> [How to complete this task]: In the entries that follow, find the line containing "t'' =? String.length t')%nat)"; from there, copy every line exactly through the line containing "let v := if".
--- Supplied records Enclosed Below ---
(* ===== verification/GoFlag.v ===== *)
(** What the command line tools use of Go's [flag] and [time.ParseDuration], and the two
    number forms [flag] reads ([strconv.ParseBool] and [strconv.ParseInt] with base 0). *)
From S2P Require Import Prelude GoStrings GoNum GoTime.
From Stdlib Require Import Floats.SpecFloat.
#[local] Open Scope Z_scope.

(** * Numbers *)

(** [strconv.ParseBool]. *)
Definition ParseBool (s : string) : option bool :=
  if existsb (String.eqb s) ["1"; "t"; "T"; "true"; "TRUE"; "True"] then Some true
  else if existsb (String.eqb s) ["0"; "f"; "F"; "false"; "FALSE"; "False"] then Some false
  else None.

(** The value of a digit in any base, 99 for none. *)
Definition digit_value (c : ascii) : Z :=
  let n := Z.of_N (N_of_ascii (lower_ascii c)) in
  if (48 <=? n) && (n <=? 57) then n - 48 else if (97 <=? n) && (n <=? 122) then n - 87 else 99.

(** Digits of a base between which underscores may stand. *)
Fixpoint parse_base (base : Z) (s : string) (acc : Z) : option Z :=
  match s with
  | EmptyString => Some acc
  | String c s =>
      if Ascii.eqb c "_" then parse_base base s acc
      else if digit_value c <? base then parse_base base s (acc * base + digit_value c) else None
  end.

(** [underscoreOK]: an underscore stands between two digits, or a base prefix and a digit.
    [last] is "0" for a digit or prefix, "_" for an underscore, "^" for the start. *)
Fixpoint underscores_ok (hex : bool) (last : ascii) (s : string) : bool :=
  match s with
  | EmptyString => negb (Ascii.eqb last "_")
  | String c s =>
      if (digit_value c <? 10) || hex && (digit_value c <? 16) then underscores_ok hex "0" s
      else if Ascii.eqb c "_" then Ascii.eqb last "0" && underscores_ok hex "_" s
      else negb (Ascii.eqb last "_") && underscores_ok hex "!" s
  end.

(** Sign, base prefix and the digits after it. *)
Definition split_sign (s : string) : bool * string :=
  match s with
  | String "+" t => (false, t)
  | String "-" t => (true, t)
  | _ => (false, s)
  end.
Definition split_base (s : string) : Z * bool * string :=
  match s with
  | String "0" (String c (String d t)) =>
      if Ascii.eqb (lower_ascii c) "b" then (2, true, String d t)
      else if Ascii.eqb (lower_ascii c) "o" then (8, true, String d t)
      else if Ascii.eqb (lower_ascii c) "x" then (16, true, String d t)
      else (8, false, String c (String d t))
  | String "0" (String c t) => (8, false, String c t)
  | _ => (10, false, s)
  end.

(** [strconv.ParseInt(s, 0, 64)]. *)
Definition ParseInt0 (s : string) : option Z :=
  let '(neg, u) := split_sign s in
  if String.eqb u "" then None
  else
    let '(base, prefixed, digits) := split_base u in
    if negb (underscores_ok (prefixed && (base =? 16)) (if negb (String.eqb digits u) then "0" else "^")%char digits) then None
    else
      n ← parse_base base digits 0;
      if neg : bool then (if 2^63 <? n then None else Some (- n)) else (if 2^63 <=? n then None else Some n).

(** * Durations *)

Definition float64_mul : spec_float → spec_float → spec_float := SFmul prec64 emax64.

Definition is_dec (c : ascii) : bool := (0 <=? digit_value c) && (digit_value c <=? 9).

(** [leadingInt] and [leadingFraction]: the value, and its scale as a power of ten, until the
    value leaves 63 bits. *)
Fixpoint leadingInt (s : string) (x : Z) : option (Z * string) :=
  match s with
  | String c t =>
      if is_dec c then
        if 2 ^ 63 / 10 <? x then None
        else let x := x * 10 + digit_value c in if 2 ^ 63 <? x then None else leadingInt t x
      else Some (x, s)
  | EmptyString => Some (x, "")
  end.
Fixpoint leadingFraction (s : string) (x scale : Z) (overflow : bool) : Z * Z * string :=
  match s with
  | String c t =>
      if is_dec c then
        if overflow || ((2 ^ 63 - 1) / 10 <? x) then leadingFraction t x scale true
        else
          let y := x * 10 + digit_value c in
          if 2 ^ 63 <? y then leadingFraction t x scale true else leadingFraction t y (scale * 10) false
      else (x, scale, s)
  | EmptyString => (x, scale, "")
  end.

Fixpoint take_unit (s : string) : string * string :=
  match s with
  | String c t => if Ascii.eqb c "." || is_dec c then ("", s) else let '(u, r) := take_unit t in (String c u, r)
  | EmptyString => ("", "")
  end.

Definition unit_ns (u : string) : option Z :=
  if String.eqb u "ns" then Some 1
  else if String.eqb u "us" || String.eqb u (String "194" (String "181" "s")) || String.eqb u (String "206" (String "188" "s")) then Some 1000
  else if String.eqb u "ms" then Some 1000000
  else if String.eqb u "s" then Some Second
  else if String.eqb u "m" then Some Minute
  else if String.eqb u "h" then Some Hour
  else None.

(** One number with its unit. *)
Definition duration_part (s : string) : option (Z * string) :=
  '(v, t) ← leadingInt s 0;
  let pre := negb (String.length t =? String.length s)%nat in
  let '(f, scale, t, post) :=
    match t with
    | String "." t' => let '(f, scale, t'') := leadingFraction t' 0 1 false in (f, scale, t'', negb (String.length t'' =? String.length t')%nat)
    | _ => (0, 1, t, false)
    end in
  if negb (pre || post) then None
  else
    let '(u, t) := take_unit t in
    unit ← unit_ns u;
    if 2 ^ 63 / unit <? v then None
    else
      let v := v * unit in
      let v := if 0 <? f then v + int_of_float64 (float64_mul (float64_of_int f) (float64_div (float64_of_int unit) (float64_of_int scale))) else v in
      if 2 ^ 63 <? v then None else Some (v, t).

(** Every part is a byte at least. *)
Fixpoint duration_parts (fuel : nat) (s : string) (d : Z) : option Z :=
  match fuel, s with
  | _, EmptyString => Some d
  | O, _ => None
  | S fuel, String c _ =>
      if negb (Ascii.eqb c "." || is_dec c) then None
      else '(v, t) ← duration_part s; if 2 ^ 63 <? d + v then None else duration_parts fuel t (d + v)
  end.

Definition ParseDuration (s : string) : option Z :=
  let '(neg, u) := split_sign s in
  if String.eqb u "0" then Some 0
  else if String.eqb u "" then None
  else
    d ← duration_parts (String.length u) u 0;
    if neg : bool then Some (wrap64 (- d)) else if 2 ^ 63 - 1 <? d then None else Some d.

(** * Flag sets *)

Inductive flag_kind : Type :=
  | StringFlag
  | BoolFlag
  | IntFlag
  | MultiFlag.

Inductive flag_value : Type :=
  | VString (s : string)
  | VBool (b : bool)
  | VInt (z : Z)
  | VMulti (l : list string).

(** The names of a set, each with the variable it sets. *)
Abbreviation formal := (list (string * (string * flag_kind))).
Definition own (l : list (string * flag_kind)) : formal := map (λ f, (f.1, f)) l.
(** The variables that are set. *)
Abbreviation actual := (gmap string flag_value).

Definition flag_lookup (fs : formal) (name : string) : option (string * flag_kind) := snd <$> List.find (λ f, String.eqb f.1 name) fs.

(** [ErrHelp], or any other error. *)
Inductive flag_error : Type :=
  | ErrHelp
  | FlagError.

(** A value that is set; a [MultiFlag] keeps every one. *)
Definition set_flag (k : flag_kind) (value : string) (old : option flag_value) : option flag_value :=
  match k with
  | StringFlag => Some (VString value)
  | BoolFlag => VBool <$> ParseBool value
  | IntFlag => VInt <$> ParseInt0 value
  | MultiFlag => Some (VMulti (match old with Some (VMulti l) => l | _ => [] end ++ [value]))
  end.

(** The equals sign of [name=value] is not the first byte. *)
Definition split_value (name : string) : string * option string :=
  match IndexByte (sdrop 1 name) "=" with
  | Some i => (stake (S i) name, Some (sdrop (S (S i)) name))
  | None => (name, None)
  end.

(** [FlagSet.Parse] with [ContinueOnError]: the values that are set and [Args]. *)
Fixpoint flag_parse (fs : formal) (args : list string) (vals : actual) : result flag_error (actual * list string) :=
  match args with
  | [] => Ok (vals, [])
  | s :: rest =>
      if (len s <? 2) || negb (HasPrefix s "-") then Ok (vals, args)
      else if String.eqb s "--" then Ok (vals, rest)
      else
        let name := if HasPrefix s "--" then sdrop 2 s else sdrop 1 s in
        if String.eqb name "" || HasPrefix name "-" || HasPrefix name "=" then Err FlagError
        else
          let '(name, value) := split_value name in
          match flag_lookup fs name with
          | None => Err (if String.eqb name "help" || String.eqb name "h" then ErrHelp else FlagError)
          | Some (var, k) =>
              match k, value with
              | BoolFlag, None => flag_parse fs rest (<[var := VBool true]> vals)
              | _, Some v =>
                  match set_flag k v (vals !! var) with
                  | Some v => flag_parse fs rest (<[var := v]> vals)
                  | None => Err FlagError
                  end
              | _, None =>
                  match rest with
                  | [] => Err FlagError
                  | v :: rest' =>
                      match set_flag k v (vals !! var) with
                      | Some v => flag_parse fs rest' (<[var := v]> vals)
                      | None => Err FlagError
                      end
                  end
              end
          end
  end.

Definition get_string (vals : actual) (name def : string) : string :=
  match vals !! name with
  | Some (VString s) => s
  | _ => def
  end.
Definition get_bool (vals : actual) (name : string) (def : bool) : bool :=
  match vals !! name with
  | Some (VBool b) => b
  | _ => def
  end.
Definition get_int (vals : actual) (name : string) (def : Z) : Z :=
  match vals !! name with
  | Some (VInt z) => z
  | _ => def
  end.
Definition get_multi (vals : actual) (name : string) : list string :=
  match vals !! name with
  | Some (VMulti l) => l
  | _ => []
  end.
--- End of Enclosed Supplied records ---
> [Response for this exercise]:
    | String "." t' => let '(f, scale, t'') := leadingFraction t' 0 1 false in (f, scale, t'', negb (String.length t'' =? String.length t')%nat)
    | _ => (0, 1, t, false)
    end in
  if negb (pre || post) then None
  else
    let '(u, t) := take_unit t in
    unit ← unit_ns u;
    if 2 ^ 63 / unit <? v then None
    else
      let v := v * unit in
      let v := if 0 <? f then v + int_of_float64 (float64_mul (float64_of_int f) (float64_div (float64_of_int unit) (float64_of_int scale))) else v in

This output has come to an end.